Source data –
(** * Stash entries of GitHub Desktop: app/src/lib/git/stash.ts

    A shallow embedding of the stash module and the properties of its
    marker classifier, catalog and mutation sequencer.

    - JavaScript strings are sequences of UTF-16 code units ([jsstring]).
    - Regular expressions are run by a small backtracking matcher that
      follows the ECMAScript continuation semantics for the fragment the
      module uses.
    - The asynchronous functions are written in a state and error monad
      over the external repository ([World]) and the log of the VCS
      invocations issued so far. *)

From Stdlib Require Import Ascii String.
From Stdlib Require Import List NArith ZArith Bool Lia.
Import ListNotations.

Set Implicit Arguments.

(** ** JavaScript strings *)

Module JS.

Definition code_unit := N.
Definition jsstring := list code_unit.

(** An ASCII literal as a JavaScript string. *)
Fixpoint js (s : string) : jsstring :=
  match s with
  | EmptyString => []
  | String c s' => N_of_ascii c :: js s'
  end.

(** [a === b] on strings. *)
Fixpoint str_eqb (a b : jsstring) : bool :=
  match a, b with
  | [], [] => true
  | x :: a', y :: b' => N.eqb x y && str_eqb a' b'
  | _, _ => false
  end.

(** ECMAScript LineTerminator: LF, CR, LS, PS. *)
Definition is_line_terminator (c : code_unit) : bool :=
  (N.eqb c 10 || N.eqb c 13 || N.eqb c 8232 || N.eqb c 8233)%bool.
* * *
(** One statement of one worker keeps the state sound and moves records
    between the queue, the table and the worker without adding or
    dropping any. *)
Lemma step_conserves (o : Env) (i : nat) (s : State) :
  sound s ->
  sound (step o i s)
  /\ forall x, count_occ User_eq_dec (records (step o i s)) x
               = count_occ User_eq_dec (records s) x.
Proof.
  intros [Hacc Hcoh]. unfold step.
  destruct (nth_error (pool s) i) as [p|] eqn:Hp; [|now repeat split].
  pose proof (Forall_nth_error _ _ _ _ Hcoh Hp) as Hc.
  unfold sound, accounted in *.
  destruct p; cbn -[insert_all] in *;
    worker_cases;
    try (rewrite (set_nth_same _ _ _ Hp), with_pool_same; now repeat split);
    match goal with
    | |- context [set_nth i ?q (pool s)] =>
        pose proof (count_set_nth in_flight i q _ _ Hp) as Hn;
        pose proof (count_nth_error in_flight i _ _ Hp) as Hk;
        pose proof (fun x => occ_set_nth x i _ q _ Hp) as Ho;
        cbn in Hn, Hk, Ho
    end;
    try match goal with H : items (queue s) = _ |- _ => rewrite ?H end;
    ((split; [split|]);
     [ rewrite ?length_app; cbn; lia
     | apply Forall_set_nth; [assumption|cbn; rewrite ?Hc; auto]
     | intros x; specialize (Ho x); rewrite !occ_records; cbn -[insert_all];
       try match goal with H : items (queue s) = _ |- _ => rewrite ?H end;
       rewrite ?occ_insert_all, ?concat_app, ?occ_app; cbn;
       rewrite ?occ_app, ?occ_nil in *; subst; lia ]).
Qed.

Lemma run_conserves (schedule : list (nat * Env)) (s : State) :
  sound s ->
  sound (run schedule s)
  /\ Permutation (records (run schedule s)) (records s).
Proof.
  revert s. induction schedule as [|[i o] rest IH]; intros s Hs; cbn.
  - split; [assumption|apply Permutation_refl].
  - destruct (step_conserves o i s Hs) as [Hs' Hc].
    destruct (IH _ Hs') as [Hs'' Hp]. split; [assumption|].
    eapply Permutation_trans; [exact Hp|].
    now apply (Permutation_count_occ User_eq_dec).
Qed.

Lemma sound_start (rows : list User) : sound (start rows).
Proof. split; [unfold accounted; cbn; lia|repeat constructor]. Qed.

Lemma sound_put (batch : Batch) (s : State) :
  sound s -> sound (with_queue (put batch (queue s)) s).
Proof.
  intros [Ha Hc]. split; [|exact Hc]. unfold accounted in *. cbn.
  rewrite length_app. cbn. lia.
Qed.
...
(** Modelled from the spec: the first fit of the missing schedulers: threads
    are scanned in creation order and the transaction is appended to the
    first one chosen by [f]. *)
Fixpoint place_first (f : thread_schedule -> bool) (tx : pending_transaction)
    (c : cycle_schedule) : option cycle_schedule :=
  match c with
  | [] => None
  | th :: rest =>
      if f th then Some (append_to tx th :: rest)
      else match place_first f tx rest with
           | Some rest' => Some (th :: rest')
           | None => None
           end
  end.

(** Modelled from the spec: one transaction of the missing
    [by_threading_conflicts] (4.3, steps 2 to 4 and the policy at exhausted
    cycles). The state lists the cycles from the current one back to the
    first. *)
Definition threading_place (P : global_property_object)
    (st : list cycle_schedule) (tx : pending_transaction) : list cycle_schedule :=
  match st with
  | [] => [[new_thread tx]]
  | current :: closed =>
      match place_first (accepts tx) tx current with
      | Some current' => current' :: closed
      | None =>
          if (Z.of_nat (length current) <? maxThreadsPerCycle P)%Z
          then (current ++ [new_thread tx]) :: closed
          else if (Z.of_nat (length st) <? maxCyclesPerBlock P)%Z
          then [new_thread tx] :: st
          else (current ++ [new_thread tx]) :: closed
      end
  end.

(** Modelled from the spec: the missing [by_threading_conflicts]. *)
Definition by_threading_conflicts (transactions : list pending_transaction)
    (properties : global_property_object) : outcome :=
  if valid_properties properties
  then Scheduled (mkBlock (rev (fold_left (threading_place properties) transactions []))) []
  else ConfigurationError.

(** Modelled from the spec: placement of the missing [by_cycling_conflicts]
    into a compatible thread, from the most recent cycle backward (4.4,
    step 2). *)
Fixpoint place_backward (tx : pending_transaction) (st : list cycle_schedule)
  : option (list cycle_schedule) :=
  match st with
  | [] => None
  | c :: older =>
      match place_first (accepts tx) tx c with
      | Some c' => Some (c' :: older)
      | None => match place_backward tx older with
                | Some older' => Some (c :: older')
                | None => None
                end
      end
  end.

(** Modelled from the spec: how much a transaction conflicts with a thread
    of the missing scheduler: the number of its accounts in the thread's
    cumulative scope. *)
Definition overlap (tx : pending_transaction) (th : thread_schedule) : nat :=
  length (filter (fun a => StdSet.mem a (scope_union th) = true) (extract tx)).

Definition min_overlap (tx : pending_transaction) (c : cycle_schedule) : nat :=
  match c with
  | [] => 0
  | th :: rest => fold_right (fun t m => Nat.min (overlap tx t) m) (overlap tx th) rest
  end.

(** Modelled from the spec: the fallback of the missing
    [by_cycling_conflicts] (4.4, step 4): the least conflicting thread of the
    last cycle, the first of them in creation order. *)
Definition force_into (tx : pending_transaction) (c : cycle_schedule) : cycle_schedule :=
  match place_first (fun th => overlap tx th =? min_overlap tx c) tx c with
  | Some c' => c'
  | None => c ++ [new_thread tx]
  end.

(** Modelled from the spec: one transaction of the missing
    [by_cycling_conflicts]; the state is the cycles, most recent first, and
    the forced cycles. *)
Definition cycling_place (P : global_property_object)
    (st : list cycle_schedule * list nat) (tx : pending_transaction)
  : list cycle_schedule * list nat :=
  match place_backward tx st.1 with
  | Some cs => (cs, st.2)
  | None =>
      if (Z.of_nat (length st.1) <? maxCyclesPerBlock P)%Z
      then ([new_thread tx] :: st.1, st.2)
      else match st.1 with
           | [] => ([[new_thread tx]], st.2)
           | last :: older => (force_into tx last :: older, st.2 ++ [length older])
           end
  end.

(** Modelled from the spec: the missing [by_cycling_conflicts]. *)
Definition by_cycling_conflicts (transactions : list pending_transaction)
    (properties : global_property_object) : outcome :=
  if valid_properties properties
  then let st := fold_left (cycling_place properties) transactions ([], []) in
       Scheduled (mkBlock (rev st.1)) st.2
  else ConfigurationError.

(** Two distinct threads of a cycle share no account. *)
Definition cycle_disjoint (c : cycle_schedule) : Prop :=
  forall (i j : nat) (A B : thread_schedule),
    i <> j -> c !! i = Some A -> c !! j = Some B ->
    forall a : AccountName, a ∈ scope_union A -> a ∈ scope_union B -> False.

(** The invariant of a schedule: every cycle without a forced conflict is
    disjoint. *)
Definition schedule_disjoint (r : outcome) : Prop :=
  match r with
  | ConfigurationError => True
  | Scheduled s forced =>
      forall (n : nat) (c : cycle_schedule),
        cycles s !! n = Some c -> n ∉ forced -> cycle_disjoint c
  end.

Your instructions –
For each line above that carries the word "assumption", copy it out.

Final answer –
     | apply Forall_set_nth; [assumption|cbn; rewrite ?Hc; auto]
  - split; [assumption|apply Permutation_refl].
    destruct (IH _ Hs') as [Hs'' Hp]. split; [assumption|].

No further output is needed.